## EXERCISE PROMPT
Of the records that follow, copy only the lines from the line containing "let '(m, r) := sweep before y" to the line containing "sumZ (OrderItem.Quantity <$>", both included, exactly as written.

## MATERIAL PROVIDED
● ● ●
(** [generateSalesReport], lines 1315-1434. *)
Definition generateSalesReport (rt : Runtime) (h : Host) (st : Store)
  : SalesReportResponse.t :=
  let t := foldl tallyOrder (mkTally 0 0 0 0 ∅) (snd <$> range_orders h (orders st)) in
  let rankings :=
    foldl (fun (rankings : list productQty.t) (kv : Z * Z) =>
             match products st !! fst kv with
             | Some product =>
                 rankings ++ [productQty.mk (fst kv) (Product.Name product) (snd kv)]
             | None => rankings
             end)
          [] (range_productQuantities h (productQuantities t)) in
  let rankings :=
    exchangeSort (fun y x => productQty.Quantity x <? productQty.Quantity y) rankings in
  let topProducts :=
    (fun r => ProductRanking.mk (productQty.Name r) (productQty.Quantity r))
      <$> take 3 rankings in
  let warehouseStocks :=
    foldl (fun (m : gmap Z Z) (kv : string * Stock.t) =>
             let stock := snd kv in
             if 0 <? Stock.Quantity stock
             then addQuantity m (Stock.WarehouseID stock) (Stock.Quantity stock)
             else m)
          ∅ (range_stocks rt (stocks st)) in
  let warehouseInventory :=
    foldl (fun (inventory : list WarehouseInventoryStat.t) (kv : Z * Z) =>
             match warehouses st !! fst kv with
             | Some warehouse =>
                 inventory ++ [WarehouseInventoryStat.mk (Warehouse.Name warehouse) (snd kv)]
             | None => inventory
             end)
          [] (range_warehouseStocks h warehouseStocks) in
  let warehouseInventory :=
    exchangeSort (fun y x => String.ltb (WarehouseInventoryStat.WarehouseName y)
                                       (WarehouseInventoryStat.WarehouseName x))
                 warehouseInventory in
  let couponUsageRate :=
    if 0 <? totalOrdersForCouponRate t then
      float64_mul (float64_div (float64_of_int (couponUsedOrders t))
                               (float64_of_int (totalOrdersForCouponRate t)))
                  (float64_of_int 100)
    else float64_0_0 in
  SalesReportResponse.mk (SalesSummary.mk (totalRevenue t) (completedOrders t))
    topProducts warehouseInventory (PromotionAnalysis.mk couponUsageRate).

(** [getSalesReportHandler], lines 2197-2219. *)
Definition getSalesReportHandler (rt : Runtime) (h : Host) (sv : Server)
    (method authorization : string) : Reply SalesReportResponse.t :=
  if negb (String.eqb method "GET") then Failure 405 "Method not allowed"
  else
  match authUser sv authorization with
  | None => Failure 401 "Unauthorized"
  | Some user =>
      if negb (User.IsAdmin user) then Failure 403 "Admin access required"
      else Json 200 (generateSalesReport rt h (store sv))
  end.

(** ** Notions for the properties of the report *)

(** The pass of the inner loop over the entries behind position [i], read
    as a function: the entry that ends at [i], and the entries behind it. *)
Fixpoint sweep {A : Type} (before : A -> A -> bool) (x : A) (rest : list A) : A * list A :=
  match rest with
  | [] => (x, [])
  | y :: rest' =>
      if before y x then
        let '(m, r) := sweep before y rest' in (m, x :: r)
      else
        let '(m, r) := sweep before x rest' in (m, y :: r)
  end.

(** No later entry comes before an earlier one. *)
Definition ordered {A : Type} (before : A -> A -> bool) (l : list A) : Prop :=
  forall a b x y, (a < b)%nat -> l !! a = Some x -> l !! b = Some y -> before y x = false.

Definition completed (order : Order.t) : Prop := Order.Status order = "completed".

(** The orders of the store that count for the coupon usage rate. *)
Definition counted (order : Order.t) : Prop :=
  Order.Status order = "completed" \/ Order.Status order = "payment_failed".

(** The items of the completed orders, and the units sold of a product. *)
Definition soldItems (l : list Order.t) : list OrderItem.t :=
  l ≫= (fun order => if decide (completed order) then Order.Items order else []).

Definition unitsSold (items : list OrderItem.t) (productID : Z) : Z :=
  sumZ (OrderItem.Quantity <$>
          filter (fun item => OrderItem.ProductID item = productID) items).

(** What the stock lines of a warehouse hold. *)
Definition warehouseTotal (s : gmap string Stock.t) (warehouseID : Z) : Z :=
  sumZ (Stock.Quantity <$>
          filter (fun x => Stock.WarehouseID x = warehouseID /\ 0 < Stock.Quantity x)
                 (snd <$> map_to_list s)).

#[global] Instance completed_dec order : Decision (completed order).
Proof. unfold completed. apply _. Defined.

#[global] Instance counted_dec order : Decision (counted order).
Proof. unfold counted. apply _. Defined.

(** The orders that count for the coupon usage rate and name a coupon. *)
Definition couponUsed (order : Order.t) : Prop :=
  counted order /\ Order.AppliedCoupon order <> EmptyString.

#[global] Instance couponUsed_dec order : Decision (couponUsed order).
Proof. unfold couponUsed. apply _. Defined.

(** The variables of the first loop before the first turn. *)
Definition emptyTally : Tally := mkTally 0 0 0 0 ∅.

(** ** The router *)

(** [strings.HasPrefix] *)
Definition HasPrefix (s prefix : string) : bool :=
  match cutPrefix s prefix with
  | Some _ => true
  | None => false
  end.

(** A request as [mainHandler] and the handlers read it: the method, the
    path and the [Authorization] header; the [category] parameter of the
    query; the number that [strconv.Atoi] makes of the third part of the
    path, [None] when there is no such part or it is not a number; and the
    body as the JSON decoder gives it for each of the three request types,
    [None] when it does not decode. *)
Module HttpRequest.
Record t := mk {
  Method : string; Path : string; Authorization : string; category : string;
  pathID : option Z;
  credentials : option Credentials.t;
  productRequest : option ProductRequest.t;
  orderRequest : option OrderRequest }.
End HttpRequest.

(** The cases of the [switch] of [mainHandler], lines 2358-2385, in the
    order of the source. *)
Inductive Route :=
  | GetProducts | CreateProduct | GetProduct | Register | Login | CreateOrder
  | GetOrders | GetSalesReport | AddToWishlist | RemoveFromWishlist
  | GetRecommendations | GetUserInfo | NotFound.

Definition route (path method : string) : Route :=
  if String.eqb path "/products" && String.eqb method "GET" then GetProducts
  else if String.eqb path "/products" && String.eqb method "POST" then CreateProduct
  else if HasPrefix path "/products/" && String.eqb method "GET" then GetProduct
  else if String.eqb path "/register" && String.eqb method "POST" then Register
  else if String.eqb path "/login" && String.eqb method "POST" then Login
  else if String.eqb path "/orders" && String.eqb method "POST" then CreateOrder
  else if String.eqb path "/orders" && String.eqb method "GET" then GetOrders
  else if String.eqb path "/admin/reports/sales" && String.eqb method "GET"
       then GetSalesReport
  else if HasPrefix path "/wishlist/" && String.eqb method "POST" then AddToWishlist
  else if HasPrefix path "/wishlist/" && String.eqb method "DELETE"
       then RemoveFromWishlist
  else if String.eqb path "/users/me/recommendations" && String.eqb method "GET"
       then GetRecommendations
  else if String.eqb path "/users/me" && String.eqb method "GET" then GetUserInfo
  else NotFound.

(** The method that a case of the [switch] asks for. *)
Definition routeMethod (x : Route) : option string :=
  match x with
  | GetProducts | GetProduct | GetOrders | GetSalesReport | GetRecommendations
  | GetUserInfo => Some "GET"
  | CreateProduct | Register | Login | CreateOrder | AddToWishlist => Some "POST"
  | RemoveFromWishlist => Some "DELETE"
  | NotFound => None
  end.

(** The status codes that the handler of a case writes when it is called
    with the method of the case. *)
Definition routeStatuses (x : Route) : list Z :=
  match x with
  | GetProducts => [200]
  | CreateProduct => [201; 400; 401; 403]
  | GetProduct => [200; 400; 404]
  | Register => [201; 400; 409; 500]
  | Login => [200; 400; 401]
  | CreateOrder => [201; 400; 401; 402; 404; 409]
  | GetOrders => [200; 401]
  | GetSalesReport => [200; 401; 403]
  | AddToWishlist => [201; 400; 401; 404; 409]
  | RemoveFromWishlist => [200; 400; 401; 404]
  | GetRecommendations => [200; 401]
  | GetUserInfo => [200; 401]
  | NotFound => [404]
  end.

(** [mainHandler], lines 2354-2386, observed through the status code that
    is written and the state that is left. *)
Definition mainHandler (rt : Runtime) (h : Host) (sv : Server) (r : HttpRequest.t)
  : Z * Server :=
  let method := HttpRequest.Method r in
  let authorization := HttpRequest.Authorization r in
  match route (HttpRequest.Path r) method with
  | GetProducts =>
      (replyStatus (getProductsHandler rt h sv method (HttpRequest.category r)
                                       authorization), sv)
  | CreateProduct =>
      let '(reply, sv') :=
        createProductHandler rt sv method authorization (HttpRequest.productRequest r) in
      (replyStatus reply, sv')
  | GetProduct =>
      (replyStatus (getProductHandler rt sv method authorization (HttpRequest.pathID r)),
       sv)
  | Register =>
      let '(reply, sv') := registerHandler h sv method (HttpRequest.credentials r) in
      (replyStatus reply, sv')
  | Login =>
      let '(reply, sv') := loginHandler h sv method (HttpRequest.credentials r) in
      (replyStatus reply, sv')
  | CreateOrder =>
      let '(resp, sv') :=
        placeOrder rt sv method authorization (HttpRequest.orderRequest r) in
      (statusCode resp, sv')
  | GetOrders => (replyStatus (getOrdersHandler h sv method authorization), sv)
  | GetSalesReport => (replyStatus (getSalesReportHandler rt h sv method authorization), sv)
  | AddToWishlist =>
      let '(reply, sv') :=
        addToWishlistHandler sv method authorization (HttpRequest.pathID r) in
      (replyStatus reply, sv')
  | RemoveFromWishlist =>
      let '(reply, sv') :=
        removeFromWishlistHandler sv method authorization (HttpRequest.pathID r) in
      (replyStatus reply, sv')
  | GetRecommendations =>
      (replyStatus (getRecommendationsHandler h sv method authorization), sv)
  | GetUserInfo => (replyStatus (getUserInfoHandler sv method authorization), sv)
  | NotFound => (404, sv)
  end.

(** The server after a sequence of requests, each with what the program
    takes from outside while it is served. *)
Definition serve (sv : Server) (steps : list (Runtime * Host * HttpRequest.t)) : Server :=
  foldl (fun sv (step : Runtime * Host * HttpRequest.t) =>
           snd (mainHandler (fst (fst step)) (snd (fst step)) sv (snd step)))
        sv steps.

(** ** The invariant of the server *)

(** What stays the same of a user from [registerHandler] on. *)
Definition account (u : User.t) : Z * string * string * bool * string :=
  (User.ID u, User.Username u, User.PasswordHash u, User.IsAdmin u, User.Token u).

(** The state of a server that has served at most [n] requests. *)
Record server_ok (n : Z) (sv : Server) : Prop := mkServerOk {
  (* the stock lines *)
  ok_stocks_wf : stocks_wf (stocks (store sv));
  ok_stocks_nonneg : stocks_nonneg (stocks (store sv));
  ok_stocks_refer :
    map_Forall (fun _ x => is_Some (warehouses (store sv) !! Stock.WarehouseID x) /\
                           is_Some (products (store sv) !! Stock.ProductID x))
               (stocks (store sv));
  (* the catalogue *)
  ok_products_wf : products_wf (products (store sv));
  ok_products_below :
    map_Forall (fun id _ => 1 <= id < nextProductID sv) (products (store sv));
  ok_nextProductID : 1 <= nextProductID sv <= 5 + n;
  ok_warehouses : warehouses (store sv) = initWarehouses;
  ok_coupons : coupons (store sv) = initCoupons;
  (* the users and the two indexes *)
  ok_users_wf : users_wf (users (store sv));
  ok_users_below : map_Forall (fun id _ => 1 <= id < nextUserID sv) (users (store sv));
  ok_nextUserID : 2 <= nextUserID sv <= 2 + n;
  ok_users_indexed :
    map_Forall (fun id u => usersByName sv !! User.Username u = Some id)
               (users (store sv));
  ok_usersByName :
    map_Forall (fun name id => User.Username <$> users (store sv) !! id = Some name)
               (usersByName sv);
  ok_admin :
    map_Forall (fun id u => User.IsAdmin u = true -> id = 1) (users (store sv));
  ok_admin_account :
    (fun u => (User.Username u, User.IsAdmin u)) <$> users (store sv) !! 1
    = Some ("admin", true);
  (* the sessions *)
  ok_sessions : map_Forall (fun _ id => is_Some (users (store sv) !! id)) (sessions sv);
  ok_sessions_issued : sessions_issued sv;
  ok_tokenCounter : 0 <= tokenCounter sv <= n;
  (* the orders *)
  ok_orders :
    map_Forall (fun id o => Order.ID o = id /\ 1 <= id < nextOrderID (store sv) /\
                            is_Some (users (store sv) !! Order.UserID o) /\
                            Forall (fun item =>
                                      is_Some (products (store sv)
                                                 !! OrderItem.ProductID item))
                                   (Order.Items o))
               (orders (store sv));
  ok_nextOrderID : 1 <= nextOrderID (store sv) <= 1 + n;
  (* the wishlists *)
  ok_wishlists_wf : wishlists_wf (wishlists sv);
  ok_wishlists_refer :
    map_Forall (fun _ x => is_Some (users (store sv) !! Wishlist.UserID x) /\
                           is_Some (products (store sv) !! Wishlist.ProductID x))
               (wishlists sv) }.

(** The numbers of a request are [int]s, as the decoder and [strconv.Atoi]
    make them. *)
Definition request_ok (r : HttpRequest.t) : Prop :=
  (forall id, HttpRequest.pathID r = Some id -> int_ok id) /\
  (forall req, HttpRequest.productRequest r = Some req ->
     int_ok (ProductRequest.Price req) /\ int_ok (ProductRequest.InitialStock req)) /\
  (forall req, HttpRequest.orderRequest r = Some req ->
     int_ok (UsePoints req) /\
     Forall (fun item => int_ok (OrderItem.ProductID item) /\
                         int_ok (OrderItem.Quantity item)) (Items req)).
● ● ●
## WRITTEN SOLUTION
        let '(m, r) := sweep before y rest' in (m, x :: r)
      else
        let '(m, r) := sweep before x rest' in (m, y :: r)
  end.

(** No later entry comes before an earlier one. *)
Definition ordered {A : Type} (before : A -> A -> bool) (l : list A) : Prop :=
  forall a b x y, (a < b)%nat -> l !! a = Some x -> l !! b = Some y -> before y x = false.

Definition completed (order : Order.t) : Prop := Order.Status order = "completed".

(** The orders of the store that count for the coupon usage rate. *)
Definition counted (order : Order.t) : Prop :=
  Order.Status order = "completed" \/ Order.Status order = "payment_failed".

(** The items of the completed orders, and the units sold of a product. *)
Definition soldItems (l : list Order.t) : list OrderItem.t :=
  l ≫= (fun order => if decide (completed order) then Order.Items order else []).

Definition unitsSold (items : list OrderItem.t) (productID : Z) : Z :=
  sumZ (OrderItem.Quantity <$>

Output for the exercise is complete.